Chemical profiling of deoxyhypusine hydroxylase inhibitors for antimalarial therapy

A first approach to discover new antimalarials has been recently performed in a combined approach with data from GlaxoSmithKline Tres Cantos Antimalarial Set, Novartis-GNF Malaria Box Data set and St. Jude Children’s Research Hospital. These data are assembled in the Malaria Box. In a first phenotypic forward chemical genetic approach, 400 chemicals were employed to eradicate the parasite in the erythrocytic stages. The advantage of phenotypic screens for the identification of novel chemotypes is that no a priori assumptions are made concerning a fixed target and that active compounds inherently have cellular bioavailability. In a first screen 40 mostly heterocyclic, highly active compounds (in nmol range of growth inhibition) were identified with EC₅₀ values ≤2 μM against chloroquine-resistant Plasmodium falciparum strains and a therapeutic window ≥10 against two mammalian cell lines. 78 % of the compounds had no violations with the Lipinski Rule of 5 and only 1 % of the compounds showed cytotoxicity when applied at concentrations of 10 μM. This pre-selective step of parasitic eradication will be used further for a test of the Malaria Box with a potential in iron chelating capacity to inhibit deoxyhypusine hydroxylase (DOHH) from P. falciparum and vivax. DOHH, a metalloprotein which consists of ferrous iron and catalyzes the second step of the posttranslational modification at a specific lysine in eukaryotic initiation factor 5A (EIF-5A) to hypusine. Hypusine is a novel, non-proteinogenic amino acid, which is essential in eukaryotes and for parasitic proliferation. DOHH seems to be a “druggable” target, since it has only 26 % amino acid identity to its human orthologue.

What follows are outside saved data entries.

(** The values of [arr.slice(i, i + size)] that a loop
    [for (let i = ...; i < arr.length; i += size)] goes through. *)
Fixpoint sliceLoop {A : Type} (fuel size : nat) (arr : list A) (i : nat)
    : list (list A) :=
  match fuel with
  | O => []
  | S fuel' =>
      if Nat.ltb i (length arr)
      then firstn size (skipn i arr) :: sliceLoop fuel' size arr (i + size)
      else []
  end.

(** The batches of the hydration loop processed one after the other, the
    first of them starting at ticker [i]; a throwing [saveMetrics] ends the
    run. *)
Fixpoint saveBatches (env : Env) (services : nat -> Services)
    (intlTickerSet : list string) (startDate endDate : string) (i : nat)
    (batches : list (list string)) (stores : Stores)
    : Stores * outcome unit :=
  match batches with
  | [] => (stores, Returned tt)
  | batch :: rest =>
      match processBatch env (services i) intlTickerSet startDate endDate
              stores batch with
      | (stores', Returned _) =>
          saveBatches env services intlTickerSet startDate endDate (i + 10)
            rest stores'
      | (stores', Threw e) => (stores', Threw e)
      end
  end.

(** No awaited call of a save rejects. *)
Definition accepted (services : Services) : Prop :=
  bulkWrite_rejection services = None /\
  createPriceMetricsTable services = Returned tt /\
  (forall i, table_insert services i = Returned tt) /\
  query_rejection services = None.

(** The stores after a bulk write and a merge of [metrics]. *)
Definition savedStores (stores : Stores) (metrics : list Metrics.t)
    : Stores :=
  {| mongo := bulkWrite (mongo stores) metrics;
     bigQuery := fst (stageAndMerge (bigQuery stores) metrics) |}.

(** [Array.from(new Set(arr))]: the first occurrence of every element, in
    order; [seen] holds the elements already in the set. *)
Fixpoint dedupe (seen : list string) (arr : list string) : list string :=
  match arr with
  | [] => []
  | x :: rest =>
      if existsb (String.eqb x) seen then dedupe seen rest
      else x :: dedupe (x :: seen) rest
  end.

(** The position at which [x] first appears in [arr], as [arr.indexOf(x)]
    gives it; [None] when it does not appear. *)
Fixpoint firstIndex (x : string) (arr : list string) : option nat :=
  match arr with
  | [] => None
  | y :: rest =>
      if String.eqb x y then Some 0%nat else option_map S (firstIndex x rest)
  end.

(** The two [distinct("ticker")] queries of a run. *)
Record Universe : Type := {
  usTickers : outcome (list string);
  intlTickers : outcome (list string)
}.

(** [hydrateAllData] and [refreshPriceData] from their queries on: the
    tickers of both lists without repetition, the set of the international
    ones, and the loop over batches of ten. The start and end dates come
    from the clock and are taken as given; an exception of a query or of a
    save is logged and thrown again. [refreshPriceData] returns before the
    loop when there is no ticker, which the loop does as well. *)
Definition hydrateAllData (env : Env) (services : nat -> Services)
    (universe : Universe) (startDate endDate : string) (stores : Stores)
    : Stores * outcome unit :=
  match usTickers universe with
  | Threw e => (stores, Threw e)
  | Returned us =>
      match intlTickers universe with
      | Threw e => (stores, Threw e)
      | Returned intl =>
          let allTickers := dedupe [] (us ++ intl) in
          batchLoop (length allTickers) env services intl startDate endDate
            allTickers 0 stores
      end
  end.

(** ** [FinancialsDataManager.filterNumericFields] *)

(** The values of the fields of a statement document: primitives, and
    objects (a [Date], an id) by reference. A number is a rational or NaN
    ([None]); the infinities are outside the model. *)
Inductive jsvalue : Type :=
| VUndefined
| VNull
| VBool (b : bool)
| VNumber (n : option Q)
| VString (s : string)
| VObject (ref : nat).

Section FilterNumericFields.
(** * Override model of react-native-platform-override

    A shallow embedding of
    [packages/react-native-platform-override/src/Override.ts]: the five
    override classes, their serialized records and [deserializeOverride],
    together with the parts of Node's [path] module and of the package's
    own helpers that the classes call. *)

From Stdlib Require Import ZArith Lia Ascii String.
From stdpp Require Import base option list strings gmap.

Open Scope string_scope.
Open Scope list_scope.

(** ** Node's [path] module, POSIX flavour

    [Override.ts] calls [path.relative] and [path.sep]; [PathUtils] calls
    [path.normalize]. Node walks the characters of the path; the model works
    on the segments between separators, which is what that walk computes. *)
Module NodePath.

(** [path.sep] *)
Definition sep : ascii := "/"%char.

Definition is_sep (c : ascii) : bool := bool_decide (c = sep).

(** [s.split(path.sep)]: the pieces between separators, never empty. *)
Fixpoint split (s : string) : list string :=
  match s with
  | EmptyString => [ "" ]
  | String c s' =>
      if is_sep c then "" :: split s'
      else match split s' with
           | seg :: rest => String c seg :: rest
           | [] => [ String c "" ]
           end
  end.

(** [segs.join(path.sep)] *)
Fixpoint join (segs : list string) : string :=
  match segs with
  | [] => ""
  | [ x ] => x
  | x :: rest => x +:+ String sep (join rest)
  end.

For a High-throughput Screening (HTS) of DOOH inhibitors, rapid and robust analytical tools are a prerequisite. A proteomic platform for the detection of hypusine metabolites is currently established. Ultra performance Liquid Chromatography enables the detection of hypusine metabolites with retention times of 7.4 min for deoxyhypusine and 7.3 min for hypusine. Alternatively, the analytes can be detected by their masses with gas chromatography/mass spectrometry or one-dimensional chromatography coupled to mass spectrometry. Moreover, the identified hits will be tracked further to test their efficacy in novel “in vitro assays”. Subsequently in vivo inhibition in a humanized mouse model will be tested.